From these events, one in particular stood out. Fox Point was a local elementary school located not far from campus. Each week around 10-15 volunteers would gather and travel to the school. We would spend an hour of our day, normally between our class schedules and practices, playing with the children during their recess. I was amazed at the complexity of each child’s personality. The kids were extremely perceptive. They could spot when I was not having a “good” day and were always quick to point it out. We would talk about their day, what video games they enjoyed, and their favorite animals. They taught me to cherish my life and the relationships that developed. I volunteered for all four years. At the end of the day, I found myself forgetting they had special needs.
The desire to achieve differs among individuals. My environment fostered this desire. It is comparable to a feeling of restlessness. Academia and athletics only provided a temporary relief. I was on pace to graduate with a degree in Economics from a school with a great academic reputation, I won two Ivy League championships (the only class in the school’s history to accomplish the feat), and was selected All-Ivy. I was grateful for the wonderful experiences and opportunities. But deep inside, I always wanted more.
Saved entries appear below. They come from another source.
Lemma reach_1 : ForkReach (get (run [g])).
Proof. apply (fr_first g RTPushedOnMain); [by apply numbered_b|]. by vm_compute. Qed.

Lemma reach_2 : ForkReach (get (run [g; a1])).
Proof. apply (reach_snoc [g] a1 (get (run [g])) _ reach_1); by vm_compute. Qed.

Lemma reach_waiting : ForkReach waiting.
Proof. apply (reach_snoc [g; a1] b2 (get (run [g; a1])) _ reach_2); by vm_compute. Qed.

Lemma reach_3 : ForkReach (get (run [g; a1; b1])).
Proof. apply (reach_snoc [g; a1] b1 (get (run [g; a1])) _ reach_2); by vm_compute. Qed.

Lemma reach_forked : ForkReach forked.
Proof. apply (reach_snoc [g; a1; b1] b2 (get (run [g; a1; b1])) _ reach_3); by vm_compute. Qed.

Lemma forked_head : head forked = Id b2.
Proof. by vm_compute. Qed.

Lemma anc_g : anc (branches forked) (Id g) (head forked).
Proof.
  rewrite forked_head. apply (anc_step _ _ _ b2); [by vm_compute|].
  apply (anc_step _ _ _ b1); [by vm_compute|]. constructor. exists g. by vm_compute.
Qed.
End ForkExample.
Import ForkExample.

(** The missing [b1] arrives: it and the waiting [b2] are attached. *)
Lemma pushBlock_correct_witness :
  ∃ code db', pushBlock b1 waiting = Ok (code, db') ∧ Inv db' ∧ pushed b1 waiting code db' ∧
    BlockNum (head waiting) ≤ BlockNum (head db') ∧
    (∀ x, is_Some (branches waiting !! x) → is_Some (branches db' !! x)).
Proof. apply (pushBlock_correct b1 waiting reach_waiting). by apply numbered_b. Defined.

Lemma pushBlock_attaches_waiting :
  head (get (push b1 (Ok waiting))) = Id b2 ∧ is_Some (branches (get (push b1 (Ok waiting))) !! Id b2).
Proof. split; [by vm_compute|]. exists b2. by vm_compute. Qed.

Lemma Commit_correct_witness :
  ∃ db', Commit (Id g) forked = Ok db' ∧ Inv db' ∧ head db' = head forked ∧ lastCommitted db' = Id g ∧
    start db' = BlockNum (Id g) ∧
    (∀ x b, branches db' !! x = Some b ↔
       branches forked !! x = Some b ∧ anc (branches forked) (Id g) x ∧ BlockNum x ≤ BlockNum (head forked)).
Proof. exact (Commit_correct forked (Id g) reach_forked anc_g). Defined.

Lemma FetchBranch_correct_witness :
  ∃ a l1 l2, FetchBranch (Z.to_nat width) (Id a1) (Id b2) forked = Some (FOk (l1 ++ [a]) (l2 ++ [a])) ∧
    down forked (Id a1) l1 a ∧ down forked (Id b2) l2 a ∧
    anc (branches forked) a (Id a1) ∧ anc (branches forked) a (Id b2) ∧
    (∀ c, anc (branches forked) c (Id a1) → anc (branches forked) c (Id b2) → anc (branches forked) c a).
Proof.
  apply (FetchBranch_correct forked (Id a1) (Id b2) (Z.to_nat width) reach_forked);
    [exists a1; by vm_compute|exists b2; by vm_compute|lia].
Defined.

Lemma FetchBlocksSince_correct_witness :
  ∃ r, FetchBlocksSince (Id g) forked = Ok r ∧
    match r with
    | LOk (bs, ids) => path forked (Id g) bs (head forked) ∧ ids = Id <$> bs
    | LErr => ¬ anc (branches forked) (Id g) (head forked)
    end.
Proof. apply (FetchBlocksSince_correct forked (Id g) reach_forked); by vm_compute. Defined.

Lemma FetchBlockFromMainBranch_correct_witness :
  ∃ b, FetchBlockFromMainBranch (Z.to_nat width + 1) 2 forked = Some (LOk (Some b)) ∧
     BlockNum (Id b) = 2 ∧ anc (branches forked) (Id b) (head forked).
Proof.
  apply (proj1 (FetchBlockFromMainBranch_correct forked 2 (Z.to_nat width + 1) reach_forked (le_n _))).
  by vm_compute.
Defined.

Lemma FetchUnlinkBlockTail_correct_witness :
  ∃ p, FetchUnlinkBlockTail (Z.to_nat width) (Some b2) waiting = Some (LOk p) ∧ branches waiting !! p = None ∧
    (∀ r b, detachedLink waiting !! r = Some b → Id b ≠ p).
Proof.
  apply (FetchUnlinkBlockTail_correct waiting (Id b1) b2 (Z.to_nat width) reach_waiting); [by vm_compute|lia].
Defined.

Lemma Rewind_Undo_lost_witness :
  let '(r, db1) := RewindBranch (Id ForkExample.a1) ForkExample.forked in
  let db2 := Rewind_Undo r (foldl (λ d id, Rewind_ApplyBlock id d) db1 [Id ForkExample.b1]) in
  head db2 = Id ForkExample.a1 ∧ head db2 ≠ head ForkExample.forked ∧
  branches db2 = branches ForkExample.forked.
Proof. apply (Rewind_Undo_lost (Id ForkExample.a1)). by vm_compute. Defined.
(* ===== verification/StorageSpec.v ===== *)
(** Correctness of the storage stack: sessions are overlays, transactions commit
    or vanish, batches do what they say, reverting to a revision restores its
    data. *)
From S2P Require Import Prelude Storage.

(** * Writes, key by key *)

(** The last write of [k] in [ops]: a value, or a deletion. *)
Definition lastWrite (k : string) (ops : list writeOp) : option (option string) :=
  foldl (λ acc op, if decide (op_Key op = k)
                   then Some (if op_Del op then None else Some (op_Value op)) else acc) None ops.

Lemma lastWrite_snoc k ops op :
  lastWrite k (ops ++ [op]) =
  if decide (op_Key op = k) then Some (if op_Del op then None else Some (op_Value op)) else lastWrite k ops.
Proof. unfold lastWrite. by rewrite foldl_app. Qed.

Lemma applyOps_app ops1 ops2 m : applyOps (ops1 ++ ops2) m = applyOps ops2 (applyOps ops1 m).
Proof. apply foldl_app. Qed.

Lemma applyOps_lookup ops m k :
  applyOps ops m !! k = match lastWrite k ops with Some w => w | None => m !! k end.
Proof.
  induction ops as [|op ops IH] using rev_ind; [done|].
  rewrite applyOps_app, lastWrite_snoc. simpl. unfold applyOp.
  destruct (op_Del op), (decide (op_Key op = k)) as [<-|Hne].
  - by rewrite lookup_delete_eq.
  - by rewrite lookup_delete_ne.
  - by rewrite lookup_insert_eq.
  - by rewrite lookup_insert_ne.
Qed.

Lemma lastWrite_cons k op ops :
  lastWrite k (op :: ops) =
  match lastWrite k ops with
  | Some w => Some w
  | None => if decide (op_Key op = k) then Some (if op_Del op then None else Some (op_Value op)) else None
  end.
Proof.
  induction ops as [|o ops IH] using rev_ind; [done|].
  rewrite app_comm_cons, !lastWrite_snoc, IH. by destruct (decide (op_Key o = k)).
Qed.

Lemma lastWrite_None k ops : lastWrite k ops = None ↔ ∀ op, op ∈ ops → op_Key op ≠ k.
Proof.
  induction ops as [|o ops IH].
  { split; [intros _ op Hop; by apply elem_of_nil in Hop|done]. }
  rewrite lastWrite_cons. split.
  - intros H op [->|Hop]%elem_of_cons.
    + intros E. by destruct (lastWrite k ops), (decide (op_Key o = k)).
    + destruct (lastWrite k ops) eqn:E; [done|]. by apply IH.
  - intros H. rewrite (proj2 IH) by (intros op Hop; apply H; by right).
    rewrite decide_False; [done|]. apply H. by left.
Qed.

(** * Sessions *)

Definition SessOk (s : Session) : Prop := ∀ k,
  match lastWrite k (ss_changes s) with
  | Some (Some v) => ss_mem s !! k = Some v ∧ k ∉ ss_removals s
  | Some None => ss_mem s !! k = None ∧ k ∈ ss_removals s
  | None => ss_mem s !! k = None ∧ k ∉ ss_removals s
  end.

Lemma emptySession_ok : SessOk emptySession.
Proof. intros k. simpl. split; set_solver. Qed.

Lemma session_op_ok s op : SessOk s → SessOk (session_op s op).
Proof.
  intros H k. specialize (H k). unfold session_op. destruct op as [key v del]. simpl.
  destruct del; simpl; rewrite lastWrite_snoc; simpl; destruct (decide (key = k)) as [->|Hne].
  - rewrite lookup_delete_eq. set_solver.
  - rewrite lookup_delete_ne by done. repeat case_match; set_solver.
  - rewrite lookup_insert_eq. set_solver.
  - rewrite lookup_insert_ne by done. repeat case_match; set_solver.
Qed.

(** A deletion carries no value. *)
Definition canon (op : writeOp) : writeOp := if op_Del op then WDel (op_Key op) else op.

Lemma applyOps_canon ops m : applyOps (canon <$> ops) m = applyOps ops m.
Proof.
  revert m. induction ops as [|op ops IH]; intros m; [done|]. simpl. rewrite <- IH. f_equal.
  unfold applyOp, canon. by destruct op as [k v []].
Qed.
Participating in a team-oriented environment developed and refined my leadership skills. It taught me the importance of giving back to the community. It taught me the intrinsic value of cooperation and accountability. The practice of business law is analogous to a team. Using knowledge gained, you contribute ideas, collaborate with colleagues, and work towards an important goal. The lessons I learned and situations I encountered have given me the foundation to develop into a truly successful lawyer. I am ready to take this next step in my education. I welcome the opportunity to improve.